:: EXERCISE INPUTS

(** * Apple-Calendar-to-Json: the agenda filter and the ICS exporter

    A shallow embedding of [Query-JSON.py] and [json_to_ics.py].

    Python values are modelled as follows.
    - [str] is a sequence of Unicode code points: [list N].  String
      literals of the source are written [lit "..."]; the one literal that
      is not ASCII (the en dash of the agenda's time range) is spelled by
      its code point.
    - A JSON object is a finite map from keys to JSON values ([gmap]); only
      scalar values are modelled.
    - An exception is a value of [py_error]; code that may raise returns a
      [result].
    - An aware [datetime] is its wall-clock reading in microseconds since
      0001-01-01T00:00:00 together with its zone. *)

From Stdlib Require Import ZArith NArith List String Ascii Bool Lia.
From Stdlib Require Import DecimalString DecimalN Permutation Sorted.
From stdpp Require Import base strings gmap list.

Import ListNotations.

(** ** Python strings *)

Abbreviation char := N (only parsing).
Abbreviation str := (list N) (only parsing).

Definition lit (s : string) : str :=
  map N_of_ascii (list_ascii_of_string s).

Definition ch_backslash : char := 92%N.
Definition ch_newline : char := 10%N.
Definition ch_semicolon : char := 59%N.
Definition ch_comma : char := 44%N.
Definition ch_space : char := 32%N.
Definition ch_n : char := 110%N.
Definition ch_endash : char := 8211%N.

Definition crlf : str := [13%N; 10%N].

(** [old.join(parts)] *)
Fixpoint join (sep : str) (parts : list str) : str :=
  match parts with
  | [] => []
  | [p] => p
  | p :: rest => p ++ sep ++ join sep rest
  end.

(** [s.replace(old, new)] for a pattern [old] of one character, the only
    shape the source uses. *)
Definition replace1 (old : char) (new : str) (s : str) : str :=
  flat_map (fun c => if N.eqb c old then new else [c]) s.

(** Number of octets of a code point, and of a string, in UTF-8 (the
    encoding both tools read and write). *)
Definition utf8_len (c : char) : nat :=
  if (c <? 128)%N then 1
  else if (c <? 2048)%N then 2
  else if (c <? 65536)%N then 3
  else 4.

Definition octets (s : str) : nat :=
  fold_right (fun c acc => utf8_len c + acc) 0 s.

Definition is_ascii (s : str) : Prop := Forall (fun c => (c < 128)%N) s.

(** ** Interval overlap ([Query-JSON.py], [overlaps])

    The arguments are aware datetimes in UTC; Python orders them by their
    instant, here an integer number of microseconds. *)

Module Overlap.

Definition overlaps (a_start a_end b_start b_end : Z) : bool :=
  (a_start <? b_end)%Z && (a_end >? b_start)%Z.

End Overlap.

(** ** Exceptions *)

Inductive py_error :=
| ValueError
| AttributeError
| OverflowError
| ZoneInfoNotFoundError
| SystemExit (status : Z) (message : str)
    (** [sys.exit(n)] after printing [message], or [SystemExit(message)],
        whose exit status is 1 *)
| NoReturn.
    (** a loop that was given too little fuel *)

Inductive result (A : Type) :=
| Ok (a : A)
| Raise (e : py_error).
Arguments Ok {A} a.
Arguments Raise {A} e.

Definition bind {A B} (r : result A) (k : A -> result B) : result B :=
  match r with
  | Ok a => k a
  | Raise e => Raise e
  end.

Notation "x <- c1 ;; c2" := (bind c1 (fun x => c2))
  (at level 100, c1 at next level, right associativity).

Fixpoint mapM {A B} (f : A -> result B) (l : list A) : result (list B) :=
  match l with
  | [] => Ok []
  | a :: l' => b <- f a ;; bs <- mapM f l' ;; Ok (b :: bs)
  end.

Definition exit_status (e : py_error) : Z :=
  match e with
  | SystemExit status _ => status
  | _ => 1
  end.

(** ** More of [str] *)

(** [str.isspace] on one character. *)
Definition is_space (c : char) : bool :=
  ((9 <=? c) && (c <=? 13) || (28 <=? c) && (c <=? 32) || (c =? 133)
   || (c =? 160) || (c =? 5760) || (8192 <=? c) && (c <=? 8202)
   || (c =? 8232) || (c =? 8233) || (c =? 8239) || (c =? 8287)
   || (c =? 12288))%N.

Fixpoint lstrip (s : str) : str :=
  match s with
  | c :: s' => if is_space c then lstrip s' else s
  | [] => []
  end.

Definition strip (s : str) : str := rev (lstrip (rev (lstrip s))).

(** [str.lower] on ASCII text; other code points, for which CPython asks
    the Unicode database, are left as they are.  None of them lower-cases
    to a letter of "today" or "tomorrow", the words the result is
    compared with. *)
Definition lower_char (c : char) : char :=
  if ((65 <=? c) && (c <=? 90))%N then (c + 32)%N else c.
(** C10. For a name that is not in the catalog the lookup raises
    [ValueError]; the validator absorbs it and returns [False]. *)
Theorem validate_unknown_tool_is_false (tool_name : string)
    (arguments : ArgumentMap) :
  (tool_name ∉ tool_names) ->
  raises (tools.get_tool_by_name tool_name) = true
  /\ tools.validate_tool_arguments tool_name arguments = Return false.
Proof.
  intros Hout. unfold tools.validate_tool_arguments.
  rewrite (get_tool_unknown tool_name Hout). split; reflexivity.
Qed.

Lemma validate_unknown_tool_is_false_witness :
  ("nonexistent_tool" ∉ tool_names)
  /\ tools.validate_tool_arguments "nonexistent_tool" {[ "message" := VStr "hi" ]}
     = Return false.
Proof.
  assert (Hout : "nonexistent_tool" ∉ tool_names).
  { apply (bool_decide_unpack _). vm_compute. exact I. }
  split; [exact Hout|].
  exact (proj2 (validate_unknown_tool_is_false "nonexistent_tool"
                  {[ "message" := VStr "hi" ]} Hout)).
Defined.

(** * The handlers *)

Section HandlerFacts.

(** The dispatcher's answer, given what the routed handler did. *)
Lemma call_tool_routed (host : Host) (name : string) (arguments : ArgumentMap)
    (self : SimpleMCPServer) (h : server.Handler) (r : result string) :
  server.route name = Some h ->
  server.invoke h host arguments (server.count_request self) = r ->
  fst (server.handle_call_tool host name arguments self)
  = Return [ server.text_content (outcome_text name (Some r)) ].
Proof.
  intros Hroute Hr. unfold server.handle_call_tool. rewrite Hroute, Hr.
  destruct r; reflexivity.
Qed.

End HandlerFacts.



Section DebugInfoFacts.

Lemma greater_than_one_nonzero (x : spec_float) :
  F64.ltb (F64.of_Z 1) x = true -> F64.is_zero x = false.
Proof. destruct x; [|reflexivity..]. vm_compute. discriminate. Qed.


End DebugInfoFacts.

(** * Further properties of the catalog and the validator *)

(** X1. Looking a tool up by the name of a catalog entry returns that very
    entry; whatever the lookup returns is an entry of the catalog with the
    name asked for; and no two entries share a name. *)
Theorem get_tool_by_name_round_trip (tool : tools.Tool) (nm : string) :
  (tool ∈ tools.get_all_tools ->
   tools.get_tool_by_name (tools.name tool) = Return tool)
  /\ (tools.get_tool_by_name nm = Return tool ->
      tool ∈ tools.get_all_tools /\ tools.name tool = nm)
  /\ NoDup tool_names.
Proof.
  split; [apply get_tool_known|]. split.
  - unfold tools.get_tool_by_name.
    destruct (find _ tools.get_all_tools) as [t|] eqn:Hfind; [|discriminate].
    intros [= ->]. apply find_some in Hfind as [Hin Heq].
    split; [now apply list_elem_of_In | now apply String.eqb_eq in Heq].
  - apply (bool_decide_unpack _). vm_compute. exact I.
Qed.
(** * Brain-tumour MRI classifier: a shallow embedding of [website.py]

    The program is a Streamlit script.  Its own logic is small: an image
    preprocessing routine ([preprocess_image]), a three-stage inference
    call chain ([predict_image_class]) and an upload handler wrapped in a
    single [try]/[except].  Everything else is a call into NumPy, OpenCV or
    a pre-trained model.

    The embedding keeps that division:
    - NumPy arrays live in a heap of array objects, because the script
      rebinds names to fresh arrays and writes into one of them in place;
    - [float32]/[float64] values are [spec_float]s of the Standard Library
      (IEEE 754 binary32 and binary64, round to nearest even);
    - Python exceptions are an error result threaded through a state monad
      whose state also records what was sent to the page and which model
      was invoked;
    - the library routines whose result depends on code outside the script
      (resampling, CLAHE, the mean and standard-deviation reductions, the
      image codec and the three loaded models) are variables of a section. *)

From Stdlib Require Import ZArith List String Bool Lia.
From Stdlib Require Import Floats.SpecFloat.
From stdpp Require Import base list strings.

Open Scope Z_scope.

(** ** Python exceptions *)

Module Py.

::::

THE TASK >>
Transcribe the records above from the line holding "to a letter" down to the line holding "raises (tools.get_tool_by_name tool_name)", inclusive, without adding anything.

ANSWER SPACE >>
    to a letter of "today" or "tomorrow", the words the result is
    compared with. *)
Definition lower_char (c : char) : char :=
  if ((65 <=? c) && (c <=? 90))%N then (c + 32)%N else c.
(** C10. For a name that is not in the catalog the lookup raises
    [ValueError]; the validator absorbs it and returns [False]. *)
Theorem validate_unknown_tool_is_false (tool_name : string)
    (arguments : ArgumentMap) :
  (tool_name ∉ tool_names) ->
  raises (tools.get_tool_by_name tool_name) = true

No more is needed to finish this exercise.